Lemma getitem_total `{Inhabited A} (a : list A) i :
  (i < length a)%nat → Np.getitem a i = Ok (a !!! i).
Proof.
  intros Hi. apply getitem_ok. by apply list_lookup_lookup_total_lt.
Qed.

Lemma take_total `{Inhabited A} (a : list A) idx :
  Forall (λ i, (i < length a)%nat) idx →
  Np.take a idx = Ok ((λ i, a !!! i) <$> idx).
Proof.
  intros Hr. apply mapM_fmap. eapply Forall_impl; [done|].
  intros i Hi. by apply getitem_total.
Qed.

Lemma take_inv `{Inhabited A} (a : list A) idx v :
  Np.take a idx = Ok v →
  Forall (λ i, (i < length a)%nat) idx ∧ v = (λ i, a !!! i) <$> idx.
Proof.
  intros Hv. apply mapM_ok in Hv.
  induction Hv as [|i x idx v Hx _ [IH1 IH2]]; [done|].
  apply getitem_ok in Hx. split.
  - constructor; [by eapply lookup_lt_Some|done].
  - cbn. f_equal; [|done]. symmetry. by apply list_lookup_total_correct.
Qed.

Lemma getitem2_total (m : list (list R)) a b ij :
  length m = a → Forall (λ row, length row = b) m → in_shape a b ij →
  Np.getitem2 m ij = Ok ((m !!! ij.1) !!! ij.2).
Proof.
  intros <- Hm [Hi Hj]. unfold Np.getitem2.
  rewrite getitem_total by done. cbn. apply getitem_total.
  rewrite Forall_lookup in Hm. erewrite Hm; [done|].
  by apply list_lookup_lookup_total_lt.
Qed.

Lemma take2_total (m : list (list R)) a b idx :
  length m = a → Forall (λ row, length row = b) m →
  Forall (in_shape a b) idx →
  Np.take2 m idx = Ok ((λ ij, (m !!! ij.1) !!! ij.2) <$> idx).
Proof.
  intros Ha Hm Hr. apply mapM_fmap. eapply Forall_impl; [done|].
  intros ij Hij. by eapply getitem2_total.
Qed.

Lemma zip_with_eq_len {A B C} (f : A → B → C) a b :
  length a = length b → Np.zip_with f a b = Ok (zip_with f a b).
Proof. intros E. unfold Np.zip_with. by rewrite E, Nat.eqb_refl. Qed.

Lemma broadcast_to_eq_len {A} n (v : list A) :
  length v = n → Np.broadcast_to n v = Ok v.
Proof. intros <-. unfold Np.broadcast_to. by rewrite Nat.eqb_refl. Qed.

Lemma izip_with_eq_len {A B} (f : A → B → A) a b :
  length a = length b → Np.izip_with f a b = Ok (zip_with f a b).
Proof.
  intros E. unfold Np.izip_with. by rewrite broadcast_to_eq_len.
Qed.

End NpFacts.

Import NpFacts.

(** ** Evaluation of the model on concrete arrays *)

Ltac np_cbv :=
  cbv -[Rplus Rminus Rmult Rdiv Rinv Ropp IZR sqrt pow Rpower Zfloor Zceil
        Np.Rltb Np.Rnonzero Np.int Ut.nearest Rlt_dec Rle_dec Req_dec_T
        Ut.lj_pot_vdw Ut.lj_force_vdw].

Ltac try_z tac :=
  first [tac 0%Z | tac 1%Z | tac (-1)%Z | tac 2%Z | tac (-2)%Z
        | tac 3%Z | tac (-3)%Z].

Ltac np_decide :=
  match goal with
  | |- context [Ut.nearest ?x] =>
      try_z ltac:(fun z => rewrite (nearest_eq z x) by (simpl; lra))
  | |- context [Np.int ?x] =>
      try_z ltac:(fun z =>
        first [rewrite (int_eq_nonneg z x) by (simpl; lra)
              | rewrite (int_eq_neg z x) by (simpl; lra)])
  | |- context [Np.Rltb ?a ?b] =>
      first [rewrite (Rltb_true a b) by lra
            | rewrite (Rltb_false a b) by lra]
  | |- context [Np.Rnonzero ?a] =>
      first [rewrite (Rnonzero_true a) by lra
            | rewrite (Rnonzero_false a) by lra]
  end.

Ltac np_eval := np_cbv; repeat (progress (repeat np_decide); np_cbv).

(** ** The periodic wrap *)

Lemma wrap_shift_in_cell c p :
  0 < c → - c <= p → 0 <= p + wrap_shift c p < c.
Proof.
  intros Hc Hp. unfold wrap_shift. rewrite minus_IZR.
  set (x := (p + c) / c).
  assert (Hx : x * c = p + c) by (unfold x; field; lra).
  assert (H0 : 0 <= x).
  { unfold x. apply Rmult_le_pos; [lra|]. left. by apply Rinv_0_lt_compat. }
  destruct (int_bounds x) as [Hb _]. specialize (Hb H0).
  set (t := IZR (Np.int x)) in *. nra.
Qed.

Lemma angle_wrap_minimum_image L d :
  0 < L → - L < d < L →
  - (L / 2) <= angle_wrap L d <= L / 2
  ∧ ∃ z : Z, angle_wrap L d = d - L * IZR z.
Proof.
  intros HL Hd. split; [|by eexists]. unfold angle_wrap.
  set (x := 2 * d / L).
  assert (Hx : x * L = 2 * d) by (unfold x; field; lra).
  assert (Hx2 : -2 < x < 2) by (split; nra).
  destruct (int_bounds x) as [Hp Hn].
  destruct (Rle_dec 0 x) as [H0|H0].
  - specialize (Hp H0).
    assert (Ht : Np.int x = 0%Z ∨ Np.int x = 1%Z).
    { assert (-1 < Np.int x)%Z by (apply lt_IZR; lra).
      assert (Np.int x < 2)%Z by (apply lt_IZR; lra). lia. }
    destruct Ht as [Ht|Ht]; rewrite Ht in *; nra.
  - assert (H0' : x < 0) by lra. specialize (Hn H0').
    assert (Ht : Np.int x = 0%Z ∨ Np.int x = (-1)%Z).
    { assert (-2 < Np.int x)%Z by (apply lt_IZR; lra).
      assert (Np.int x < 1)%Z by (apply lt_IZR; lra). lia. }
    destruct Ht as [Ht|Ht]; rewrite Ht in *; nra.
Qed.

Lemma periodic_wrap_total prm pos cell_dim :
  length pos = n_bead prm →
  periodic_wrap prm pos cell_dim
  = Ok ((λ p : R * R, (p.1 + wrap_shift cell_dim.1 p.1,
                       p.2 + wrap_shift cell_dim.2 p.2)) <$> pos).
Proof.
  intros Hn. unfold periodic_wrap.
  rewrite zip_with_eq_len by (by rewrite length_replicate).
  cbn [mbind result_bind].
  rewrite izip_with_eq_len
    by (rewrite length_zip_with_l_eq; [done|by rewrite length_replicate]).
  f_equal. rewrite <- Hn, zip_with_replicate_r_eq by done.
  rewrite zip_with_fmap_r, zip_with_diag. done.
Qed.

Lemma wrap_shift_image c p :
  0 < c → - c <= p → (p + c) / c < 2 ^ 63 →
  ∃ k : Z,
    (- 2 ^ 63 < k <= 1)%Z
    ∧ wrap_shift c p = c * IZR k
    ∧ 0 <= p + c * IZR k < c.
Proof.
  intros Hc Hp Hq. exists (1 - Np.int ((p + c) / c))%Z.
  pose proof (wrap_shift_in_cell c p Hc Hp) as Hin.
  unfold wrap_shift in *. split; [|by split].
  set (x := (p + c) / c) in *.
  assert (Hx : x * c = p + c) by (unfold x; field; lra).
  assert (H0 : 0 <= x) by nra.
  destruct (int_bounds x) as [Hb _]. specialize (Hb H0).
  assert (0 <= Np.int x)%Z.
  { apply Z.lt_succ_r, lt_IZR. rewrite succ_IZR. lra. }
  assert (Np.int x < 2 ^ 63)%Z.
  { apply lt_IZR. change (2 ^ 63)%Z with (2 ^ Z.of_nat 63)%Z.
    rewrite <- pow_IZR. lra. }
  lia.
Qed.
___
- [Task instructions]:
Copy out each record above exactly, leaving nothing out.

- [Written solution]:
Lemma getitem_total `{Inhabited A} (a : list A) i :
  (i < length a)%nat → Np.getitem a i = Ok (a !!! i).
Proof.
  intros Hi. apply getitem_ok. by apply list_lookup_lookup_total_lt.
Qed.

Lemma take_total `{Inhabited A} (a : list A) idx :
  Forall (λ i, (i < length a)%nat) idx →
  Np.take a idx = Ok ((λ i, a !!! i) <$> idx).
Proof.
  intros Hr. apply mapM_fmap. eapply Forall_impl; [done|].
  intros i Hi. by apply getitem_total.
Qed.

Lemma take_inv `{Inhabited A} (a : list A) idx v :
  Np.take a idx = Ok v →
  Forall (λ i, (i < length a)%nat) idx ∧ v = (λ i, a !!! i) <$> idx.
Proof.
  intros Hv. apply mapM_ok in Hv.
  induction Hv as [|i x idx v Hx _ [IH1 IH2]]; [done|].
  apply getitem_ok in Hx. split.
  - constructor; [by eapply lookup_lt_Some|done].
  - cbn. f_equal; [|done]. symmetry. by apply list_lookup_total_correct.
Qed.

Lemma getitem2_total (m : list (list R)) a b ij :
  length m = a → Forall (λ row, length row = b) m → in_shape a b ij →
  Np.getitem2 m ij = Ok ((m !!! ij.1) !!! ij.2).
Proof.
  intros <- Hm [Hi Hj]. unfold Np.getitem2.
  rewrite getitem_total by done. cbn. apply getitem_total.
  rewrite Forall_lookup in Hm. erewrite Hm; [done|].
  by apply list_lookup_lookup_total_lt.
Qed.

Lemma take2_total (m : list (list R)) a b idx :
  length m = a → Forall (λ row, length row = b) m →
  Forall (in_shape a b) idx →
  Np.take2 m idx = Ok ((λ ij, (m !!! ij.1) !!! ij.2) <$> idx).
Proof.
  intros Ha Hm Hr. apply mapM_fmap. eapply Forall_impl; [done|].
  intros ij Hij. by eapply getitem2_total.
Qed.

Lemma zip_with_eq_len {A B C} (f : A → B → C) a b :
  length a = length b → Np.zip_with f a b = Ok (zip_with f a b).
Proof. intros E. unfold Np.zip_with. by rewrite E, Nat.eqb_refl. Qed.

Lemma broadcast_to_eq_len {A} n (v : list A) :
  length v = n → Np.broadcast_to n v = Ok v.
Proof. intros <-. unfold Np.broadcast_to. by rewrite Nat.eqb_refl. Qed.

Lemma izip_with_eq_len {A B} (f : A → B → A) a b :
  length a = length b → Np.izip_with f a b = Ok (zip_with f a b).
Proof.
  intros E. unfold Np.izip_with. by rewrite broadcast_to_eq_len.
Qed.

End NpFacts.

Import NpFacts.

(** ** Evaluation of the model on concrete arrays *)

Ltac np_cbv :=
  cbv -[Rplus Rminus Rmult Rdiv Rinv Ropp IZR sqrt pow Rpower Zfloor Zceil
        Np.Rltb Np.Rnonzero Np.int Ut.nearest Rlt_dec Rle_dec Req_dec_T
        Ut.lj_pot_vdw Ut.lj_force_vdw].

Ltac try_z tac :=
  first [tac 0%Z | tac 1%Z | tac (-1)%Z | tac 2%Z | tac (-2)%Z
        | tac 3%Z | tac (-3)%Z].

Ltac np_decide :=
  match goal with
  | |- context [Ut.nearest ?x] =>
      try_z ltac:(fun z => rewrite (nearest_eq z x) by (simpl; lra))
  | |- context [Np.int ?x] =>
      try_z ltac:(fun z =>
        first [rewrite (int_eq_nonneg z x) by (simpl; lra)
              | rewrite (int_eq_neg z x) by (simpl; lra)])
  | |- context [Np.Rltb ?a ?b] =>
      first [rewrite (Rltb_true a b) by lra
            | rewrite (Rltb_false a b) by lra]
  | |- context [Np.Rnonzero ?a] =>
      first [rewrite (Rnonzero_true a) by lra
            | rewrite (Rnonzero_false a) by lra]
  end.

Ltac np_eval := np_cbv; repeat (progress (repeat np_decide); np_cbv).

(** ** The periodic wrap *)

Lemma wrap_shift_in_cell c p :
  0 < c → - c <= p → 0 <= p + wrap_shift c p < c.
Proof.
  intros Hc Hp. unfold wrap_shift. rewrite minus_IZR.
  set (x := (p + c) / c).
  assert (Hx : x * c = p + c) by (unfold x; field; lra).
  assert (H0 : 0 <= x).
  { unfold x. apply Rmult_le_pos; [lra|]. left. by apply Rinv_0_lt_compat. }
  destruct (int_bounds x) as [Hb _]. specialize (Hb H0).
  set (t := IZR (Np.int x)) in *. nra.
Qed.

Lemma angle_wrap_minimum_image L d :
  0 < L → - L < d < L →
  - (L / 2) <= angle_wrap L d <= L / 2
  ∧ ∃ z : Z, angle_wrap L d = d - L * IZR z.
Proof.
  intros HL Hd. split; [|by eexists]. unfold angle_wrap.
  set (x := 2 * d / L).
  assert (Hx : x * L = 2 * d) by (unfold x; field; lra).
  assert (Hx2 : -2 < x < 2) by (split; nra).
  destruct (int_bounds x) as [Hp Hn].
  destruct (Rle_dec 0 x) as [H0|H0].
  - specialize (Hp H0).
    assert (Ht : Np.int x = 0%Z ∨ Np.int x = 1%Z).
    { assert (-1 < Np.int x)%Z by (apply lt_IZR; lra).
      assert (Np.int x < 2)%Z by (apply lt_IZR; lra). lia. }
    destruct Ht as [Ht|Ht]; rewrite Ht in *; nra.
  - assert (H0' : x < 0) by lra. specialize (Hn H0').
    assert (Ht : Np.int x = 0%Z ∨ Np.int x = (-1)%Z).
    { assert (-2 < Np.int x)%Z by (apply lt_IZR; lra).
      assert (Np.int x < 1)%Z by (apply lt_IZR; lra). lia. }
    destruct Ht as [Ht|Ht]; rewrite Ht in *; nra.
Qed.

Lemma periodic_wrap_total prm pos cell_dim :
  length pos = n_bead prm →
  periodic_wrap prm pos cell_dim
  = Ok ((λ p : R * R, (p.1 + wrap_shift cell_dim.1 p.1,
                       p.2 + wrap_shift cell_dim.2 p.2)) <$> pos).
Proof.
  intros Hn. unfold periodic_wrap.
  rewrite zip_with_eq_len by (by rewrite length_replicate).
  cbn [mbind result_bind].
  rewrite izip_with_eq_len
    by (rewrite length_zip_with_l_eq; [done|by rewrite length_replicate]).
  f_equal. rewrite <- Hn, zip_with_replicate_r_eq by done.
  rewrite zip_with_fmap_r, zip_with_diag. done.
Qed.

Lemma wrap_shift_image c p :
  0 < c → - c <= p → (p + c) / c < 2 ^ 63 →
  ∃ k : Z,
    (- 2 ^ 63 < k <= 1)%Z
    ∧ wrap_shift c p = c * IZR k
    ∧ 0 <= p + c * IZR k < c.
Proof.
  intros Hc Hp Hq. exists (1 - Np.int ((p + c) / c))%Z.
  pose proof (wrap_shift_in_cell c p Hc Hp) as Hin.
  unfold wrap_shift in *. split; [|by split].
  set (x := (p + c) / c) in *.
  assert (Hx : x * c = p + c) by (unfold x; field; lra).
  assert (H0 : 0 <= x) by nra.
  destruct (int_bounds x) as [Hb _]. specialize (Hb H0).
  assert (0 <= Np.int x)%Z.
  { apply Z.lt_succ_r, lt_IZR. rewrite succ_IZR. lra. }
  assert (Np.int x < 2 ^ 63)%Z.
  { apply lt_IZR. change (2 ^ 63)%Z with (2 ^ Z.of_nat 63)%Z.
    rewrite <- pow_IZR. lra. }
  lia.
Qed.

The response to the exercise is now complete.